▸ TRY IT: Would you please copy the part of the material below that opens with the line containing "else do* store" and closes with the line containing "let* a := load p"? Copy it exactly, and only it.

▸ TASK INPUT:

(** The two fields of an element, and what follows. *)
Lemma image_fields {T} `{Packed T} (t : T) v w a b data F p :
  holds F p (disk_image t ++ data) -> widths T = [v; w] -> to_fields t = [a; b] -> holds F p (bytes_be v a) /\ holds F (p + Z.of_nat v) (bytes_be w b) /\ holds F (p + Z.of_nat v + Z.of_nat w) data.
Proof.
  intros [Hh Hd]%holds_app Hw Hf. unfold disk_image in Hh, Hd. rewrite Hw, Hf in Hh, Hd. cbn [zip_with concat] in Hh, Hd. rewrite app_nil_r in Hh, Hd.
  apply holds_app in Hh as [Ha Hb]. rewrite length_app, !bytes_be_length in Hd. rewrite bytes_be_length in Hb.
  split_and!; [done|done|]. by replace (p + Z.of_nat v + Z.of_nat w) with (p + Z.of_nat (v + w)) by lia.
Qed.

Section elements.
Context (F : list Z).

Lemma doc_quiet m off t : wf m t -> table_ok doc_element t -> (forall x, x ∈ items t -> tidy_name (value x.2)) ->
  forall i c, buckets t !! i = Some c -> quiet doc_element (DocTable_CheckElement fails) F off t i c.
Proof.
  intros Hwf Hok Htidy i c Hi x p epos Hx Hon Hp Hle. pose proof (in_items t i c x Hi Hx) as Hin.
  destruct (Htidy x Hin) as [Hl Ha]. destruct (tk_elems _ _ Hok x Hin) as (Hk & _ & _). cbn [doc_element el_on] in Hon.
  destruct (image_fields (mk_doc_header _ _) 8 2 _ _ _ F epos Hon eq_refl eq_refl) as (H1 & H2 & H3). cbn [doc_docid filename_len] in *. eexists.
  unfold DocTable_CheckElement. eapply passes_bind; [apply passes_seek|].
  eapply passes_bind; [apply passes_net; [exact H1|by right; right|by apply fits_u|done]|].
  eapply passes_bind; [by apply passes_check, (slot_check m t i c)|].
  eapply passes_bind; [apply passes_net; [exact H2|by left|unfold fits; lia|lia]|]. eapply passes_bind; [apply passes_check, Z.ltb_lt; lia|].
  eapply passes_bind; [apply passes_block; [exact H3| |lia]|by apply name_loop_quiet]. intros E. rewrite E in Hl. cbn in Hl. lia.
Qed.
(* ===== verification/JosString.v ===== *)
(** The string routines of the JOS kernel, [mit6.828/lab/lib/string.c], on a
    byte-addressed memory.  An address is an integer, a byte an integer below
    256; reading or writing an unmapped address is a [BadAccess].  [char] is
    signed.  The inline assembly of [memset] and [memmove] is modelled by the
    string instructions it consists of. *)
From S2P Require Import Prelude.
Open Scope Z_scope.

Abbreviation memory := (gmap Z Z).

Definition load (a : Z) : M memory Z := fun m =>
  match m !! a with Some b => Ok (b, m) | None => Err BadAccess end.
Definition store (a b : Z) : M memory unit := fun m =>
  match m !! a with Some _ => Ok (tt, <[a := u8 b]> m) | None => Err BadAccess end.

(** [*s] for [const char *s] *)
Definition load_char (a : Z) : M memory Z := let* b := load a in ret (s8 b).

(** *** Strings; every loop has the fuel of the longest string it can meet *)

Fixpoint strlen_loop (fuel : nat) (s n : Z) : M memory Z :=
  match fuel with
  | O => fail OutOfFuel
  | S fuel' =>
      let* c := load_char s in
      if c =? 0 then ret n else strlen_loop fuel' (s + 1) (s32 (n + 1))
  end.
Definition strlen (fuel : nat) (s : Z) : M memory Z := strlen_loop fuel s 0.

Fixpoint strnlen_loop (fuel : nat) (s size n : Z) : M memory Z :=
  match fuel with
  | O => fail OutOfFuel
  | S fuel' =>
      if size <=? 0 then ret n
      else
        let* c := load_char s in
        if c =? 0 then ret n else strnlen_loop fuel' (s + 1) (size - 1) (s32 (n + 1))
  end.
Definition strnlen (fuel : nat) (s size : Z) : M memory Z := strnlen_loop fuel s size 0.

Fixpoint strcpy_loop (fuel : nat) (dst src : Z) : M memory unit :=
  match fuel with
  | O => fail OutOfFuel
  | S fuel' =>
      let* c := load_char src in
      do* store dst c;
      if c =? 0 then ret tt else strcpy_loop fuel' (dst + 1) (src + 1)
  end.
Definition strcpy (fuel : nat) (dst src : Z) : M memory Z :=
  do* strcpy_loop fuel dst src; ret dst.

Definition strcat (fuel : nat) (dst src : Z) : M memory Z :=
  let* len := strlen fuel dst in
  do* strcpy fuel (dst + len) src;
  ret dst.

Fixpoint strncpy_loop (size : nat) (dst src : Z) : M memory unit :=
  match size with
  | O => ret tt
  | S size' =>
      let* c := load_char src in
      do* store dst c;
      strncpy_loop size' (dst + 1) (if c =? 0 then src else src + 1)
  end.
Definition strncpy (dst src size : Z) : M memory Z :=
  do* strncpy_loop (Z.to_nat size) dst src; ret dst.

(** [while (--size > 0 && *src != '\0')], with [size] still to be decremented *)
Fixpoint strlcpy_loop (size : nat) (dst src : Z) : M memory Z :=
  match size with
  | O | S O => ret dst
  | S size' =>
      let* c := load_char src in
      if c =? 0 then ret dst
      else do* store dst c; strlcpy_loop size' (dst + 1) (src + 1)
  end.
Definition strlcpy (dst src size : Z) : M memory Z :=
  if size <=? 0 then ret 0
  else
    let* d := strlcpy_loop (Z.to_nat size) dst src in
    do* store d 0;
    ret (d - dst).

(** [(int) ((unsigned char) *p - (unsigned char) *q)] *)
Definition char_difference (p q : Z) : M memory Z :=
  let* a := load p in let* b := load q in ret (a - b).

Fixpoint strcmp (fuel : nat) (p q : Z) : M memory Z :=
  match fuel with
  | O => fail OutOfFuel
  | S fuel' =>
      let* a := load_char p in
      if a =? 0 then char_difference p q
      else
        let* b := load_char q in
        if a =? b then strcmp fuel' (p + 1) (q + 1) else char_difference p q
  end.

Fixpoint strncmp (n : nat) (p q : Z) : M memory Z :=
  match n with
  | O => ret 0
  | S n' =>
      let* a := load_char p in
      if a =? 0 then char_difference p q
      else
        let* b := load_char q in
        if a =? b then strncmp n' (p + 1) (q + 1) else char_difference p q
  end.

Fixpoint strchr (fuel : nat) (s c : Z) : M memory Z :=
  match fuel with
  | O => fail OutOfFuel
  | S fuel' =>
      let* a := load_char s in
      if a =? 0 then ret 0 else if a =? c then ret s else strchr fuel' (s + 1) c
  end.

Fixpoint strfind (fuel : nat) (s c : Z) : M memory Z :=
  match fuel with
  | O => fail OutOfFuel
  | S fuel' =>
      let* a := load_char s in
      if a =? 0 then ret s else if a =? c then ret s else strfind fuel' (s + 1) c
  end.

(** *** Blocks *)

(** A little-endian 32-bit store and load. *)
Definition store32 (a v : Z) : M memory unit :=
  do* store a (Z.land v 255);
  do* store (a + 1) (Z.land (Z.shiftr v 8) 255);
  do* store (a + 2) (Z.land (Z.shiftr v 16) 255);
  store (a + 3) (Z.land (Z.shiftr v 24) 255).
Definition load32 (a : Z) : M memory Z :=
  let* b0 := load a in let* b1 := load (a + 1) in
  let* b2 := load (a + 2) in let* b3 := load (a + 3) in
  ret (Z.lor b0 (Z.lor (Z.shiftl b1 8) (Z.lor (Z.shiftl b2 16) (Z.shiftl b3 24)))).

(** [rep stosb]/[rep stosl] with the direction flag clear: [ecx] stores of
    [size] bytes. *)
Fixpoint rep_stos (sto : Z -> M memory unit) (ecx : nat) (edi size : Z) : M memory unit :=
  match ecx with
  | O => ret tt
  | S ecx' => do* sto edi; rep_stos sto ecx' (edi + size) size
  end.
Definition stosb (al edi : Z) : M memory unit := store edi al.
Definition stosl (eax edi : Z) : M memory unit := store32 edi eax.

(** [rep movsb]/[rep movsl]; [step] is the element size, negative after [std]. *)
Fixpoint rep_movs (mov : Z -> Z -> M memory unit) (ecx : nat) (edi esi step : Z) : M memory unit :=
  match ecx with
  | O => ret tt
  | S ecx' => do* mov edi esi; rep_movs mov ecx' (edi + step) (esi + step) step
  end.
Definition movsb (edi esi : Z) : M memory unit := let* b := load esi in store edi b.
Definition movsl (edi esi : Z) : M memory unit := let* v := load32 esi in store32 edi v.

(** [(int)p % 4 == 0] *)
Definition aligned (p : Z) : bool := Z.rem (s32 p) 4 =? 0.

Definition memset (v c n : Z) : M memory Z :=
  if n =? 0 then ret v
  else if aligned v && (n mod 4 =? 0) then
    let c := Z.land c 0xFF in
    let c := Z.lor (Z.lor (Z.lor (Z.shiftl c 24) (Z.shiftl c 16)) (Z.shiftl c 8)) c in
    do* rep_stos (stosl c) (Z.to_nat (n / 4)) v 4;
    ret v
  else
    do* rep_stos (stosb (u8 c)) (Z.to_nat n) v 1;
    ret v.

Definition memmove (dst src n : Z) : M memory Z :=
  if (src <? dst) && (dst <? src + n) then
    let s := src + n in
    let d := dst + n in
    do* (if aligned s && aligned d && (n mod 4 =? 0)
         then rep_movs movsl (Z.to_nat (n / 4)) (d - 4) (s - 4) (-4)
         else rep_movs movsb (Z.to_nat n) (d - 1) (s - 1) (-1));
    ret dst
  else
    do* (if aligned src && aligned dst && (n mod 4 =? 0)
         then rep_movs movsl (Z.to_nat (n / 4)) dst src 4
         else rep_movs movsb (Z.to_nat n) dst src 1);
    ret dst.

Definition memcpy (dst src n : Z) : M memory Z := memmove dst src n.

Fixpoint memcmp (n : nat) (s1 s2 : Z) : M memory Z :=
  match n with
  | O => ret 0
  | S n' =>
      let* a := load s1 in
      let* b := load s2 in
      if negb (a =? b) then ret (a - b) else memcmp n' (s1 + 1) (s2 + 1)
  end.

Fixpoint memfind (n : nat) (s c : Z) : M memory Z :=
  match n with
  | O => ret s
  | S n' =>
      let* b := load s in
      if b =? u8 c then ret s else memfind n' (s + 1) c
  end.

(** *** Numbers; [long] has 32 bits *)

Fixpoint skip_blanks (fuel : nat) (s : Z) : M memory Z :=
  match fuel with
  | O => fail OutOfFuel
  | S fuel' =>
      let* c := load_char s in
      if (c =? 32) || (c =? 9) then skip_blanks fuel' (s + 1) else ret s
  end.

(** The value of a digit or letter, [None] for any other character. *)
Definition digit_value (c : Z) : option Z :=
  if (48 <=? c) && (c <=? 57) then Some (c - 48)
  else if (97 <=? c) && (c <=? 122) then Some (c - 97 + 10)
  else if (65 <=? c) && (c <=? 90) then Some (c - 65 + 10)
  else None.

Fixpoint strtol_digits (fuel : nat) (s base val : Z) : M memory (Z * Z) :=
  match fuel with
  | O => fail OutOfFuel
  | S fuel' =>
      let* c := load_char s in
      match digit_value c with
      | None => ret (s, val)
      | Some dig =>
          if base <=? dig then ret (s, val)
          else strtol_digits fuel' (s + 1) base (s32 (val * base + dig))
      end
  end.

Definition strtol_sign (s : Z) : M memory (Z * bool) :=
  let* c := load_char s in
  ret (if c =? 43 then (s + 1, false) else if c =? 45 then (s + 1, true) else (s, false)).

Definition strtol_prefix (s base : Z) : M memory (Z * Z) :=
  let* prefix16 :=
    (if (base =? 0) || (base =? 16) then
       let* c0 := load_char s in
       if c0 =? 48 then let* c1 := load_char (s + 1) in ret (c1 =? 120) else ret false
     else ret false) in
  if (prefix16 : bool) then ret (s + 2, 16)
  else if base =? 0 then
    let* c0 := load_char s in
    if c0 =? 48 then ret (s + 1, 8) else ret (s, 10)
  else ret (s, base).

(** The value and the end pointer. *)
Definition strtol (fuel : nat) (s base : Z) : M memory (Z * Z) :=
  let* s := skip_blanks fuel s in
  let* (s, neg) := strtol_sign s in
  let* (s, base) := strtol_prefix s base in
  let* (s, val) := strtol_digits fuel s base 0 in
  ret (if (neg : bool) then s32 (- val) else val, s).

▸ RESPONSE TO THIS TASK:
      else do* store dst c; strlcpy_loop size' (dst + 1) (src + 1)
  end.
Definition strlcpy (dst src size : Z) : M memory Z :=
  if size <=? 0 then ret 0
  else
    let* d := strlcpy_loop (Z.to_nat size) dst src in
    do* store d 0;
    ret (d - dst).

(** [(int) ((unsigned char) *p - (unsigned char) *q)] *)
Definition char_difference (p q : Z) : M memory Z :=
  let* a := load p in let* b := load q in ret (a - b).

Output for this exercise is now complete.